Return nothing but the lines from the line containing "Config.maxDepth := 1000000;" through the last line of the records, reproduced exactly.

Raw data Start Marker

(* ------------------------------------------------------------------ *)
(** ** Tag mode *)

Lemma add_tags_app (a b : list value) :
  forall acc : tag_dict,
    add_tags (a ++ b) acc = (acc' <~ add_tags a acc ;; add_tags b acc').
Proof.
  induction a as [|tag a IH]; intro acc; [reflexivity|].
  cbn [app add_tags].
  destruct (Py.subscript tag "target") as [target| |]; [|reflexivity ..].
  cbn [obind].
  destruct (Py.subscript target "date") as [date| |]; [|reflexivity ..].
  cbn [obind].
  destruct (timestamp_of date) as [stamp| |]; [|reflexivity ..].
  cbn [obind].
  destruct (Py.subscript tag "name") as [name| |]; [|reflexivity ..].
  cbn [obind].
  destruct (TagDict.set acc name stamp) as [acc'| |]; [|reflexivity ..].
  cbn [obind]. apply IH.
Qed.

Lemma dedup_fresh (l : list version_info) :
  forall (seen : list str) (i : version_info),
    In i (dedup_by_version seen l) -> ~ In (vi_version i) seen.
Proof.
  induction l as [|a l IH]; intros seen i H; [destruct H|].
  cbn [dedup_by_version] in H.
  destruct (PyStr.mem_string (vi_version a) seen) eqn:E.
  - now apply IH.
  - destruct H as [<- | H].
    + intro Hin. apply mem_string_In in Hin. congruence.
    + intro Hin. apply (IH _ _ H). now right.
Qed.

Lemma dedup_In (l : list version_info) :
  forall (seen : list str) (i : version_info),
    In i (dedup_by_version seen l) -> In i l.
Proof.
  induction l as [|a l IH]; intros seen i H; [destruct H|].
  cbn [dedup_by_version] in H.
  destruct (PyStr.mem_string (vi_version a) seen).
  - right. now apply IH with seen.
  - destruct H as [<- | H]; [now left | right; now apply IH in H].
Qed.

(** No version is kept twice. *)
Lemma dedup_NoDup (l : list version_info) :
  forall seen : list str,
    NoDup (map vi_version (dedup_by_version seen l)).
Proof.
  induction l as [|a l IH]; intro seen; [constructor|].
  cbn [dedup_by_version].
  destruct (PyStr.mem_string (vi_version a) seen); [apply IH|].
  cbn [map]. constructor; [|apply IH].
  intro Hin. apply in_map_iff in Hin. destruct Hin as [i [Hv Hi]].
  apply dedup_fresh in Hi. apply Hi. left. now symmetry.
Qed.

(** What is kept is, for its version, the first entry of the list. *)
Lemma dedup_first (l : list version_info) :
  forall (seen : list str) (i : version_info),
    In i (dedup_by_version seen l) ->
    first_with_version (vi_version i) l = Some i.
Proof.
  unfold first_with_version.
  induction l as [|a l IH]; intros seen i H; [destruct H|].
  cbn [dedup_by_version] in H. cbn [find].
  destruct (PyStr.mem_string (vi_version a) seen) eqn:E.
  - destruct (PyStr.eqb (vi_version a) (vi_version i)) eqn:Ev.
    + apply str_eqb_eq in Ev. apply mem_string_In in E.
      rewrite Ev in E. now elim (dedup_fresh _ _ _ H).
    + now apply IH with seen.
  - destruct H as [<- | H]; [now rewrite str_eqb_refl|].
    destruct (PyStr.eqb (vi_version a) (vi_version i)) eqn:Ev.
    + apply str_eqb_eq in Ev. elim (dedup_fresh _ _ _ H). now left.
    + now apply IH with (vi_version a :: seen).
Qed.
(** * SHA-Infinity hashing system: a shallow embedding of
      [lib/hashing/sha-infinity.js] and the properties of its iterated hash,
      Merkle tree, inclusion proofs, hash chain and versioned-hash codec. *)

From Stdlib Require Import ZArith List Strings.String Strings.Ascii Strings.Byte Bool Lia.
Import ListNotations.
Local Open Scope string_scope.
Local Open Scope Z_scope.

(** ** The Node.js runtime pieces the module relies on *)

(** [crypto.createHash('sha256').update(bytes).digest('hex')]: SHA-256 as in
    FIPS 180-4, on 32-bit words held in [Z], with the digest rendered as 64
    lowercase hexadecimal characters. *)
Module SHA256.

Definition mask32 : Z := 0xFFFFFFFF.
Definition wrap (x : Z) : Z := Z.land x mask32.
Definition add32 (x y : Z) : Z := wrap (x + y).
Definition rotr (n x : Z) : Z :=
  Z.lor (Z.shiftr x n) (wrap (Z.shiftl x (32 - n))).
Definition not32 (x : Z) : Z := Z.lxor x mask32.

Definition Ch (x y z : Z) : Z := Z.lxor (Z.land x y) (Z.land (not32 x) z).
Definition Maj (x y z : Z) : Z :=
  Z.lxor (Z.lxor (Z.land x y) (Z.land x z)) (Z.land y z).
Definition bsig0 (x : Z) : Z :=
  Z.lxor (Z.lxor (rotr 2 x) (rotr 13 x)) (rotr 22 x).
Definition bsig1 (x : Z) : Z :=
  Z.lxor (Z.lxor (rotr 6 x) (rotr 11 x)) (rotr 25 x).
Definition ssig0 (x : Z) : Z :=
  Z.lxor (Z.lxor (rotr 7 x) (rotr 18 x)) (Z.shiftr x 3).
Definition ssig1 (x : Z) : Z :=
  Z.lxor (Z.lxor (rotr 17 x) (rotr 19 x)) (Z.shiftr x 10).

(** The round constants are the first 32 bits of the fractional parts of the
    cube roots of the first sixty-four primes, the initial chaining value
    those of the square roots of the first eight. *)
Definition is_prime (n : nat) : bool :=
  forallb (fun d => negb (Nat.eqb (Nat.modulo n d) 0)) (seq 2 (n - 2)).

Definition primes (count : nat) : list Z :=
  map Z.of_nat (firstn count (filter is_prime (seq 2 320))).

(** The largest [r] below [2 ^ bits] that [fits], found bit by bit. *)
Fixpoint root_search (bits : nat) (fits : Z -> bool) (r : Z) : Z :=
  match bits with
  | O => r
  | S k =>
      let r' := Z.lor r (Z.shiftl 1 (Z.of_nat k)) in
      root_search k fits (if fits r' then r' else r)
  end.

Definition cbrt_frac (p : Z) : Z :=
  wrap (root_search 36 (fun r => r * r * r <=? Z.shiftl p 96) 0).

Definition sqrt_frac (p : Z) : Z := wrap (Z.sqrt (Z.shiftl p 64)).

Definition K : list Z := Eval vm_compute in map cbrt_frac (primes 64).

(** The eight chaining words a..h. *)
Record state : Type := mkState
  { sa : Z; sb : Z; sc : Z; sd : Z; se : Z; sf : Z; sg : Z; sh : Z }.

Definition of_words (ws : list Z) : state :=
  mkState (nth 0 ws 0) (nth 1 ws 0) (nth 2 ws 0) (nth 3 ws 0)
          (nth 4 ws 0) (nth 5 ws 0) (nth 6 ws 0) (nth 7 ws 0).

Definition init : state := Eval vm_compute in of_words (map sqrt_frac (primes 8)).

(** Message padding: a 1 bit, zeros up to 56 mod 64 bytes, then the bit
    length as a 64-bit big-endian number. *)
Definition be_bytes (n : nat) (v : Z) : list Z :=
  map (fun i => Z.land (Z.shiftr v (8 * Z.of_nat i)) 0xFF) (rev (seq 0 n)).

Definition pad (msg : list Z) : list Z :=
  let len := Z.of_nat (List.length msg) in
  let zeros := Z.to_nat ((55 - len) mod 64) in
  (msg ++ 0x80 :: repeat 0 zeros ++ be_bytes 8 (8 * len))%list.

Fixpoint words (bs : list Z) : list Z :=
  match bs with
  | b0 :: b1 :: b2 :: b3 :: rest =>
      (Z.shiftl b0 24 + Z.shiftl b1 16 + Z.shiftl b2 8 + b3) :: words rest
  | _ => []
  end.

(** The message schedule is kept as a window of the sixteen most recent
    words, oldest first; [extend] produces W[16..63] in order. *)
Fixpoint extend (n : nat) (win : list Z) : list Z :=
  match n with
  | O => []
  | S n' =>
      let w := add32 (add32 (ssig1 (nth 14 win 0)) (nth 9 win 0))
                     (add32 (ssig0 (nth 1 win 0)) (nth 0 win 0)) in
      w :: extend n' (tl win ++ [w])%list
  end.

Definition schedule (block : list Z) : list Z :=
  (block ++ extend 48 block)%list.

Definition round (s : state) (kw : Z * Z) : state :=
  let (k, w) := kw in
  let t1 := add32 (add32 (add32 (sh s) (bsig1 (se s))) (Ch (se s) (sf s) (sg s)))
                  (add32 k w) in
  let t2 := add32 (bsig0 (sa s)) (Maj (sa s) (sb s) (sc s)) in
  mkState (add32 t1 t2) (sa s) (sb s) (sc s) (add32 (sd s) t1) (se s) (sf s) (sg s).

Definition compress (s : state) (block : list Z) : state :=
  let r := fold_left round (combine K (schedule block)) s in
  mkState (add32 (sa s) (sa r)) (add32 (sb s) (sb r))
          (add32 (sc s) (sc r)) (add32 (sd s) (sd r))
          (add32 (se s) (se r)) (add32 (sf s) (sf r))
          (add32 (sg s) (sg r)) (add32 (sh s) (sh r)).

Fixpoint blocks (fuel : nat) (ws : list Z) (s : state) : state :=
  match fuel, ws with
  | S fuel', _ :: _ => blocks fuel' (skipn 16 ws) (compress s (firstn 16 ws))
  | _, _ => s
  end.

Definition hexdigits : list ascii :=
  ["0"; "1"; "2"; "3"; "4"; "5"; "6"; "7";
   "8"; "9"; "a"; "b"; "c"; "d"; "e"; "f"]%char.

Definition hexchar (v : Z) : ascii :=
  nth (Z.to_nat (Z.land v 15)) hexdigits "0"%char.

Definition hex32 (w : Z) (k : string) : string :=
  String (hexchar (Z.shiftr w 28)) (String (hexchar (Z.shiftr w 24))
  (String (hexchar (Z.shiftr w 20)) (String (hexchar (Z.shiftr w 16))
  (String (hexchar (Z.shiftr w 12)) (String (hexchar (Z.shiftr w 8))
  (String (hexchar (Z.shiftr w 4)) (String (hexchar w) k))))))).

Definition hex (s : state) : string :=
  hex32 (sa s) (hex32 (sb s) (hex32 (sc s) (hex32 (sd s)
  (hex32 (se s) (hex32 (sf s) (hex32 (sg s) (hex32 (sh s) ""))))))).

Definition hexdigest (msg : list byte) : string :=
  let ws := words (pad (map (fun b => Z.of_N (Byte.to_N b)) msg)) in
  hex (blocks (List.length ws) ws init).

End SHA256.

(** [Buffer.prototype.toString()] decodes the bytes as UTF-8 and substitutes
    U+FFFD for every maximal ill-formed subsequence.  JavaScript strings are
    held here as their UTF-8 encoding (what [hash.update] feeds to the digest),
    so a well-formed sequence is copied and an ill-formed one becomes the three
    bytes EF BF BD. *)
Module Utf8.

Definition replacement : list byte := [xef; xbf; xbd].

(** A multi-byte sequence in progress: the bytes read so far, how many
    continuation bytes are still needed, and the range allowed for the next
    one. *)
Record partial : Type := mkPartial
  { seen : list byte; needed : nat; lower : N; upper : N }.

Definition between (lo n hi : N) : bool := ((lo <=? n) && (n <=? hi))%N.

Definition lead (b : byte) : list byte * option partial :=
  let n := Byte.to_N b in
  if (n <=? 0x7F)%N then ([b], None)
  else if between 0xC2 n 0xDF then
    ([], Some (mkPartial [b] 1 0x80 0xBF))
  else if between 0xE0 n 0xEF then
    ([], Some (mkPartial [b] 2 (if (n =? 0xE0)%N then 0xA0 else 0x80)%N
                               (if (n =? 0xED)%N then 0x9F else 0xBF)%N))
  else if between 0xF0 n 0xF4 then
    ([], Some (mkPartial [b] 3 (if (n =? 0xF0)%N then 0x90 else 0x80)%N
                               (if (n =? 0xF4)%N then 0x8F else 0xBF)%N))
  else (replacement, None).

Fixpoint decode (bs : list byte) (st : option partial) : list byte :=
  match bs with
  | [] => match st with None => [] | Some _ => replacement end
  | b :: rest =>
      match st with
      | None => let (out, st') := lead b in (out ++ decode rest st')%list
      | Some p =>
          if between (lower p) (Byte.to_N b) (upper p) then
            match needed p with
            | S (S k) =>
                decode rest (Some (mkPartial (seen p ++ [b]) (S k) 0x80 0xBF))
            | _ => (seen p ++ [b] ++ decode rest None)%list
            end
          else
            let (out, st') := lead b in
            (replacement ++ out ++ decode rest st')%list
      end
  end.

Definition toString (buf : list byte) : string :=
  string_of_list_byte (decode buf None).

End Utf8.

(** ** Values *)

(** What the hashing functions accept as [input]: a string or a Buffer. *)
Inductive data : Type :=
| Str (s : string)
| Buf (b : list byte).

Coercion Str : string >-> data.

(** A [depth] argument: an integer or [Infinity]. *)
Inductive number : Type :=
| Int (z : Z)
| Infinity.

(** How a call completes. *)
Inductive outcome (A : Type) : Type :=
| Returned (a : A)
| Thrown (message : string).

Arguments Returned {A} a.
Arguments Thrown {A} message.

(** Truthiness of a string operand of [||]: only the empty string is falsy. *)
Definition truthy (s : string) : bool := negb (s =? "")%string.

(** Reading [arr[i]]: [undefined] outside the array. *)
Definition at_index {A : Type} (arr : list A) (i : Z) : option A :=
  if i <? 0 then None else nth_error arr (Z.to_nat i).

(** A string or [undefined] used as an operand of [+] next to a string. *)
Definition to_string (v : option string) : string :=
  match v with Some s => s | None => "undefined" end.

(** [SHA_INFINITY_CONFIG] *)
Module Config.
Record t : Type := mk
  { baseAlgorithm : string;
    defaultDepth : Z;
    maxDepth : Z;
    encoding : string;
    separator : string;
    version : string }.
End Config.

Definition SHA_INFINITY_CONFIG : Config.t :=
  {| Config.baseAlgorithm := "sha256";
     Config.defaultDepth := 1;
     Config.maxDepth := 1000000;
     Config.encoding := "hex";
     Config.separator := ":";
     Config.version := "1.0.0" |}.

(** The [position] of a sibling: ['left'] or ['right']. *)
Inductive side : Type := Left | Right.

Module MerkleTree.
Record t : Type := mk
  { root : option string;
    leaves : list string;
    levels : list (list string);
    itemCount : option Z }.
End MerkleTree.

Module ProofStep.
Record t : Type := mk { hash : option string; position : side }.
End ProofStep.

Module MerkleProof.
Record t : Type := mk
  { root : option string;
    leaf : option string;
    proof : list ProofStep.t;
    index : Z }.
End MerkleProof.

Module VersionedHash.
Record t : Type := mk { version : string; depth : Z; hash : string }.
End VersionedHash.

Module ChainLink.
Record t : Type := mk { item : string; itemHash : string; chainHash : string }.
End ChainLink.

Module HashChain.
Record t : Type := mk
  { previousHash : option string;
    chain : list ChainLink.t;
    finalHash : string;
    length : Z }.
End HashChain.

(** ** Strings: template literals and the versioned-hash pattern *)

Definition digit_char (d : Z) : ascii := ascii_of_N (Z.to_N (48 + d)).

(** Decimal digits of a non-negative integer, most significant first. *)
Fixpoint digits (fuel : nat) (n : Z) (acc : string) : string :=
  match fuel with
  | O => acc
  | S fuel' =>
      let acc' := String (digit_char (n mod 10)) acc in
      if n <? 10 then acc' else digits fuel' (n / 10) acc'
  end.

(** [`${n}`] for a depth: decimal notation, [Infinity] by name.  This is
    what JavaScript writes for an integer of magnitude below [10 ^ 21]; from
    there on it switches to exponent notation (['1e+21']), which is not
    modelled, so statements about the written depth stay below that
    bound. *)
Definition numberToString (n : number) : string :=
  match n with
  | Infinity => "Infinity"
  | Int z =>
      if z <? 0 then "-" ++ digits (S (Z.to_nat (Z.log2 (- z)))) (- z) ""
      else digits (S (Z.to_nat (Z.log2 z))) z ""
  end.

Definition is_digit (c : ascii) : bool :=
  let n := N_of_ascii c in ((48 <=? n) && (n <=? 57))%N.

Raw data End Marker

Output below:
     Config.maxDepth := 1000000;
     Config.encoding := "hex";
     Config.separator := ":";
     Config.version := "1.0.0" |}.

(** The [position] of a sibling: ['left'] or ['right']. *)
Inductive side : Type := Left | Right.

Module MerkleTree.
Record t : Type := mk
  { root : option string;
    leaves : list string;
    levels : list (list string);
    itemCount : option Z }.
End MerkleTree.

Module ProofStep.
Record t : Type := mk { hash : option string; position : side }.
End ProofStep.

Module MerkleProof.
Record t : Type := mk
  { root : option string;
    leaf : option string;
    proof : list ProofStep.t;
    index : Z }.
End MerkleProof.

Module VersionedHash.
Record t : Type := mk { version : string; depth : Z; hash : string }.
End VersionedHash.

Module ChainLink.
Record t : Type := mk { item : string; itemHash : string; chainHash : string }.
End ChainLink.

Module HashChain.
Record t : Type := mk
  { previousHash : option string;
    chain : list ChainLink.t;
    finalHash : string;
    length : Z }.
End HashChain.

(** ** Strings: template literals and the versioned-hash pattern *)

Definition digit_char (d : Z) : ascii := ascii_of_N (Z.to_N (48 + d)).

(** Decimal digits of a non-negative integer, most significant first. *)
Fixpoint digits (fuel : nat) (n : Z) (acc : string) : string :=
  match fuel with
  | O => acc
  | S fuel' =>
      let acc' := String (digit_char (n mod 10)) acc in
      if n <? 10 then acc' else digits fuel' (n / 10) acc'
  end.

(** [`${n}`] for a depth: decimal notation, [Infinity] by name.  This is
    what JavaScript writes for an integer of magnitude below [10 ^ 21]; from
    there on it switches to exponent notation (['1e+21']), which is not
    modelled, so statements about the written depth stay below that
    bound. *)
Definition numberToString (n : number) : string :=
  match n with
  | Infinity => "Infinity"
  | Int z =>
      if z <? 0 then "-" ++ digits (S (Z.to_nat (Z.log2 (- z)))) (- z) ""
      else digits (S (Z.to_nat (Z.log2 z))) z ""
  end.

Definition is_digit (c : ascii) : bool :=
  let n := N_of_ascii c in ((48 <=? n) && (n <=? 57))%N.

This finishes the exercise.